To further demonstrate the effectiveness of our proposed segmentation approach, we present a qualitative visualization of the results in Figure 8 and Figure 9. Figure 8 shows the segmentation results on 3D patches extracted from the four MRI modalities: T1, T1ce, T2, and FLAIR, which are encoded as 0, 1, 2, and 3, respectively. From left to right, the figure displays each modality, followed by the ground truth mask and the predicted segmentation mask. As can be observed, in several instances, the predicted segmentation closely matches the ground truth, confirming the model’s robustness and generalization across diverse cases. In Figure 9, we present examples of segmentation output on four modalities. Each row corresponds to a specific MRI modality, with the corresponding ground truth and the segmentation output generated by our model. The segmentation masks highlight tumor subregions using distinct colors: pink indicates enhancing tumor areas, while blue represents other subregions (such as edema or necrotic core, depending on the ground truth). The figure provides an intuitive understanding of the model’s consistency across modalities. It can be observed that the predicted masks closely follow the anatomical and pathological boundaries visible in each modality, demonstrating the model’s ability to effectively leverage multimodal information through fusion.

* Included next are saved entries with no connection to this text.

(* ===== verification/Outbox.v ===== *)
(** * Notifications: rules, recipients, the outbox and its worker

    Models [internal/store/notify.go], [internal/notify/notify.go] and
    [internal/notify/worker.go]. The outbox is the list of its rows in order of
    insertion; what SMTP servers and chat services answer, and which database
    writes fail, are inputs of a drain. Rendering ([Render], [RenderChannel])
    and the sealer are parameters. *)
From S2P Require Import Prelude GoStd Timestamps Caps CapCache Roles.
Local Open Scope string_scope.
Local Open Scope list_scope.
Local Open Scope daffa_scope.
Local Open Scope Z_scope.

(** ** Tables *)

Record SMTPSettings := mkSMTP {
  Host : string; Port : Z; Username : string; PasswordEnc : string; FromAddr : string; FromName : string; BaseURL : string; sEnabled : bool }.

Record Channel := mkChannel { c_kind : string; c_name : string; c_url_enc : string; c_enabled : bool }.

Record Rule := mkRule { ru_id : string; ru_event : string; ru_role : string; ru_address : string; ru_channel : string }.

Inductive MsgStatus := Pending | Sent | Failed.
#[export] Instance MsgStatus_eq_dec : EqDecision MsgStatus.
Proof. solve_decision. Defined.

(** Identifiers come from [NewID]; the n-th is the number n. *)
Record OutboxMessage := mkMsg {
  o_id : nat; o_event : string; o_kind : string; o_to : string; o_channel : string; o_subject : string; o_html : string; o_text : string;
  o_status : MsgStatus; o_attempts : Z; o_next : Z; o_error : string; o_created : Z }.

Record NotifyDB := mkNotify {
  smtp : option SMTPSettings; channels : gmap string Channel; rules : list Rule; outbox : list OutboxMessage; next_msg : nat }.

Inductive NotifyErr := BadChannelKind | BadChannel | BadRuleTargets | ErrNoChannel | ErrDuplicate | ErrForeignKey.

Definition set_outbox (db : NotifyDB) (l : list OutboxMessage) : NotifyDB := mkNotify (smtp db) (channels db) (rules db) l (next_msg db).

(** ** Settings, channels and rules *)

Definition ReadSMTP (db : NotifyDB) : SMTPSettings :=
  match smtp db with Some v => v | None => mkSMTP "" 587 "" "" "" "Daffa" "" false end.

(** An empty password keeps the stored one. *)
Definition SaveSMTPSettings (db : NotifyDB) (v : SMTPSettings) : NotifyDB :=
  let pw := if bool_decide (PasswordEnc v = "") then PasswordEnc (ReadSMTP db) else PasswordEnc v in
  mkNotify (Some (mkSMTP (Host v) (Port v) (Username v) pw (FromAddr v) (FromName v) (BaseURL v) (sEnabled v)))
           (channels db) (rules db) (outbox db) (next_msg db).

Definition ChannelKinds (k : string) : bool := bool_decide (k = "slack") || bool_decide (k = "discord") || bool_decide (k = "webhook").

Definition CreateChannel (db : NotifyDB) (id : string) (c : Channel) : res NotifyErr NotifyDB :=
  if negb (ChannelKinds (c_kind c)) then Err BadChannelKind
  else if bool_decide (c_name c = "") || bool_decide (c_url_enc c = "") then Err BadChannel
  else match channels db !! id with
       | Some _ => Err ErrDuplicate
       | None => Ok (mkNotify (smtp db) (<[id := c]> (channels db)) (rules db) (outbox db) (next_msg db))
       end.

(** Its rules go first, then the channel; the rules are gone even when there
    was no channel of that name. *)
Definition DeleteChannel (db : NotifyDB) (id : string) : NotifyDB * option NotifyErr :=
  (mkNotify (smtp db) (delete id (channels db)) (List.filter (fun r => negb (bool_decide (ru_channel r = id))) (rules db)) (outbox db) (next_msg db),
   match channels db !! id with None => Some ErrNoChannel | Some _ => None end).
(* ===== verification/Auth.v ===== *)
(** * Sessions, the login throttle and the gates of a request

    Models [internal/auth/session.go], [internal/auth/ratelimit.go],
    [internal/auth/middleware.go] and, of [internal/api/server.go], [guard],
    [recordDenial] and [audit]: who is behind a request, what it may do, and what is
    written down. A handler runs to its end before the next one; where two of them
    can overlap the halves are definitions of their own. Random values and the time
    are arguments. *)
From S2P Require Import Prelude GoStd Caps CapCache Roles AuthStore Passwords.
Local Open Scope string_scope.
Local Open Scope list_scope.
Local Open Scope daffa_scope.
Local Open Scope Z_scope.

Definition second : Z := 1000000000.
Definition minute : Z := 60 * second.
Definition hour : Z := 60 * minute.

(** ** The throttle *)

Record Bucket := mkBucket { bk_count : nat; bk_until : Z }.
Record Limits := mkLimits { li_max : nat; li_window : Z }.
(** As [NewServer] sets it. *)
Definition loginLimits : Limits := mkLimits 10 (15 * minute).
Section Limiter.
Context (l : Limits).
Definition live_bucket (m : gmap string Bucket) (key : string) (now : Z) : option Bucket :=
  match m !! key with Some b => if bk_until b <? now then None else Some b | None => None end.
Definition Allow (m : gmap string Bucket) (key : string) (now : Z) : bool := match live_bucket m key now with None => true | Some b => (bk_count b <? li_max l)%nat end.
Definition Fail (m : gmap string Bucket) (key : string) (now : Z) : gmap string Bucket :=
  <[key := match live_bucket m key now with None => mkBucket 1 (now + li_window l) | Some b => mkBucket (S (bk_count b)) (bk_until b) end]> m.
Definition Reset (m : gmap string Bucket) (key : string) : gmap string Bucket := delete key m.
End Limiter.

(** ** The server *)

Record AuditLine := mkLine { al_user : string; al_label : string; al_action : string; al_target : string; al_outcome : string; al_reason : string }.
(** A sign-in at a provider that is under way. *)
Record StateEntry := mkState { se_verifier : string; se_provider : string; se_expires : Z }.
#[export] Instance StateEntry_eq_dec : EqDecision StateEntry.
Proof. solve_decision. Defined.
(** [w_caps] is the cache of masks, [w_rps] the relying parties that were built,
    each with the row of the provider it was built from; [w_told] counts the
    messages about a break-glass sign-in. *)
Record Web := mkWeb { w_db : ADB; w_caps : gmap string ScopedMask; w_limiter : gmap string Bucket; w_states : gmap string StateEntry; w_rps : gmap string OIDCProvider; w_audit : list AuditLine; w_told : nat }.
Definition with_db (w : Web) (db : ADB) : Web := mkWeb db (w_caps w) (w_limiter w) (w_states w) (w_rps w) (w_audit w) (w_told w).
Definition with_limiter (w : Web) (m : gmap string Bucket) : Web := mkWeb (w_db w) (w_caps w) m (w_states w) (w_rps w) (w_audit w) (w_told w).
Definition with_states (w : Web) (m : gmap string StateEntry) : Web := mkWeb (w_db w) (w_caps w) (w_limiter w) m (w_rps w) (w_audit w) (w_told w).
Definition with_rps (w : Web) (m : gmap string OIDCProvider) : Web := mkWeb (w_db w) (w_caps w) (w_limiter w) (w_states w) m (w_audit w) (w_told w).
Definition logged (w : Web) (line : AuditLine) : Web := mkWeb (w_db w) (w_caps w) (w_limiter w) (w_states w) (w_rps w) (w_audit w ++ [line]) (w_told w).
Definition told (w : Web) : Web := mkWeb (w_db w) (w_caps w) (w_limiter w) (w_states w) (w_rps w) (w_audit w) (S (w_told w)).

(** The cache of [CapCache], over the tables of [Roles]. *)
Definition cache_of (w : Web) : CapCache.world (DB := DB) := CapCache.World (core (w_db w)) (w_caps w) [] 0.
Definition with_cache (w : Web) (c : CapCache.world (DB := DB)) : Web := mkWeb (w_db w) (CapCache.cached c) (w_limiter w) (w_states w) (w_rps w) (w_audit w) (w_told w).
Definition caps_Of (w : Web) (user : string) : option ScopedMask * Web := let '(m, c) := CapCache.Of (cache_of w) user in (m, with_cache w c).
Definition caps_Invalidate (w : Web) : Web := with_cache w (CapCache.Invalidate (cache_of w)).

(** ** Who is behind a request *)

(** The headers the gates read, [""] when absent; the cookie is the one of the
    session manager; [rq_value] are the path's values. *)
Record HttpRequest := mkReq { rq_authorization : string; rq_cookie : string; rq_method : string; rq_path : string; rq_value : string -> string; rq_site : string; rq_origin : string; rq_host : string }.
Record Caller := mkCaller { ca_user : User; ca_mask : ScopedMask; ca_token : option APIToken }.
Inductive Refusal := Unauthenticated | Broken | Missing (c : Cap) | CrossSite.

Section Manager.
Context {dg : Digest} (ttl : Z).

(** The cookie's value comes back with the state. *)
Definition Issue (w : Web) (user : string) (breakGlass : bool) (random : string) (now : Z) : Web * res AErr string :=
  let token := newToken random in
  let expires := if breakGlass then now + hour else now + ttl in
  match CreateSession (w_db w) (HashToken token) (mkSession user breakGlass expires) with
  | Err e => (w, Err e)
  | Ok db => (with_db w (TouchLogin db user now), Ok token)
  end.
Definition Revoke (w : Web) (rq : HttpRequest) : Web := if bool_decide (rq_cookie rq = "") then w else with_db w (DeleteSession (w_db w) (HashToken (rq_cookie rq))).

Definition attachCaps (w : Web) (u : User) (tok : option APIToken) : Web * res Refusal Caller :=
  match caps_Of w (us_id u) with
  | (None, w) => (w, Err Broken)
  | (Some m, w) => (w, Ok (mkCaller u m tok))
  end.
(** A use is written at most once a minute. *)
Definition touch (w : Web) (t : APIToken) (now : Z) : Web :=
  if match tk_used t with Some u => minute <? now - u | None => true end then with_db w (TouchAPIToken (w_db w) (tk_id t) now) else w.
Definition resolveToken (w : Web) (secret : string) (now : Z) : Web * res Refusal Caller :=
  match APITokenUser (w_db w) (HashToken secret) now with
  | Err _ => (w, Err Unauthenticated)
  | Ok (u, t) => match attachCaps w u (Some t) with (w, Ok c) => (touch w t now, Ok c) | other => other end
  end.
(** A bearer header wins over a cookie. *)
Definition Resolve (w : Web) (rq : HttpRequest) (now : Z) : Web * res Refusal Caller :=
  if strings.HasPrefix (rq_authorization rq) ("Bearer " +:+ TokenPrefix) then resolveToken w (strings.TrimPrefix (rq_authorization rq) "Bearer ") now
  else if bool_decide (rq_cookie rq = "") then (w, Err Unauthenticated)
  else match SessionUser (w_db w) (HashToken (rq_cookie rq)) now with
  | (db, Err _) => (with_db w db, Err Unauthenticated)
  | (db, Ok (u, _)) => attachCaps (with_db w db) u None
  end.

(** ** The gates *)

Definition safe_method (m : string) : bool := bool_decide (m = "GET") || bool_decide (m = "HEAD") || bool_decide (m = "OPTIONS").
(** [fold] is [strings.EqualFold], [host] what [url.Parse] calls the host. *)
Definition originMatches (fold : string -> string -> bool) (host : string -> option string) (origin selfOrigin : string) (rq : HttpRequest) : bool :=
  if negb (bool_decide (selfOrigin = "")) && fold origin selfOrigin then true else match host origin with Some h => fold h (rq_host rq) | None => false end.
(** [None]: the request goes through. *)
Definition CSRF (fold : string -> string -> bool) (host : string -> option string) (selfOrigin : string) (rq : HttpRequest) : option Refusal :=
  if safe_method (rq_method rq) then None
  else if negb (bool_decide (rq_site rq = "")) then
    if negb (bool_decide (rq_site rq = "same-origin")) && negb (bool_decide (rq_site rq = "none")) then Some CrossSite else None
  else if bool_decide (rq_origin rq = "") then None
  else if originMatches fold host (rq_origin rq) selfOrigin rq then None else Some CrossSite.

(** [audit] names the token beside the user. *)
Definition caller_label (c : Caller) : string := Label (ca_user c) +:+ match ca_token c with Some t => " (token: " +:+ tk_name t +:+ ")" | None => "" end.
Definition audit (w : Web) (c : Caller) (action target outcome reason : string) : Web := logged w (mkLine (us_id (ca_user c)) (caller_label c) action target outcome reason).
Definition cap_Name (c : Cap) : string := match List.find (fun d => bool_decide (DCap d = c)) All with Some d => Name d | None => "" end.
Definition first_of (a b : string) : string := if bool_decide (a = "") then b else a.
(** [/api/clusters/{cluster}/<resource>/...]. *)
Definition resourceFromPath (p : string) : string := match strings.Split (strings.Trim p "/") "/" with _ :: _ :: _ :: r :: _ => strings.TrimSuffix r "s" | _ => "resource" end.
Definition denied_action (rq : HttpRequest) : string :=
  if negb (bool_decide (rq_value rq "action" = "")) then "container." +:+ rq_value rq "action"
  else if negb (bool_decide (rq_value rq "target" = "")) then "prune." +:+ rq_value rq "target"
  else if strings.HasSuffix (rq_path rq) "/exec" then "container.exec"
  else if bool_decide (rq_method rq = "DELETE") then resourceFromPath (rq_path rq) +:+ ".remove"
  else rq_method rq +:+ " " +:+ rq_path rq.
Definition recordDenial (w : Web) (rq : HttpRequest) (c : Caller) (missing : Cap) : Web :=
  audit w c (denied_action rq) (first_of (rq_value rq "id") (rq_value rq "name")) "denied" ("missing_capability:" +:+ cap_Name missing).
(** [Require] and then the route's capability, fleet-wide; [None]: the route is
    open to whoever is signed in. *)
Definition enter (w : Web) (need : option Cap) (rq : HttpRequest) (now : Z) : Web * res Refusal Caller :=
  match Resolve w rq now with
  | (w, Err e) => (w, Err e)
  | (w, Ok c) => match need with
      | None => (w, Ok c)
      | Some cap => if ScopedHas (ca_mask c) cap "" then (w, Ok c) else (recordDenial w rq c cap, Err (Missing cap))
      end
  end.
End Manager.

Figure 8. Segmentation results on multimodal MRI patches (T1, T1ce, T2, FLAIR).

Figure 9. Examples of segmentation output on 4 modalities: ground truth vs. prediction.

To sum up, both figures show that our model achieves a high level of visual alignment with the ground truth, which supports the quantitative results and demonstrates its robustness in handling complex tumor shapes and varying image contrast.

5.4. Comparison with State-of-the-Art

In this work, we compared our hybrid model with a selection of state-of-the-art methods, including various U-Net variants and Vision transformer-based models. The comparative experiments are presented in the following Table 5.

Table 5. Comparison of segmentation results with state-of-the art methods.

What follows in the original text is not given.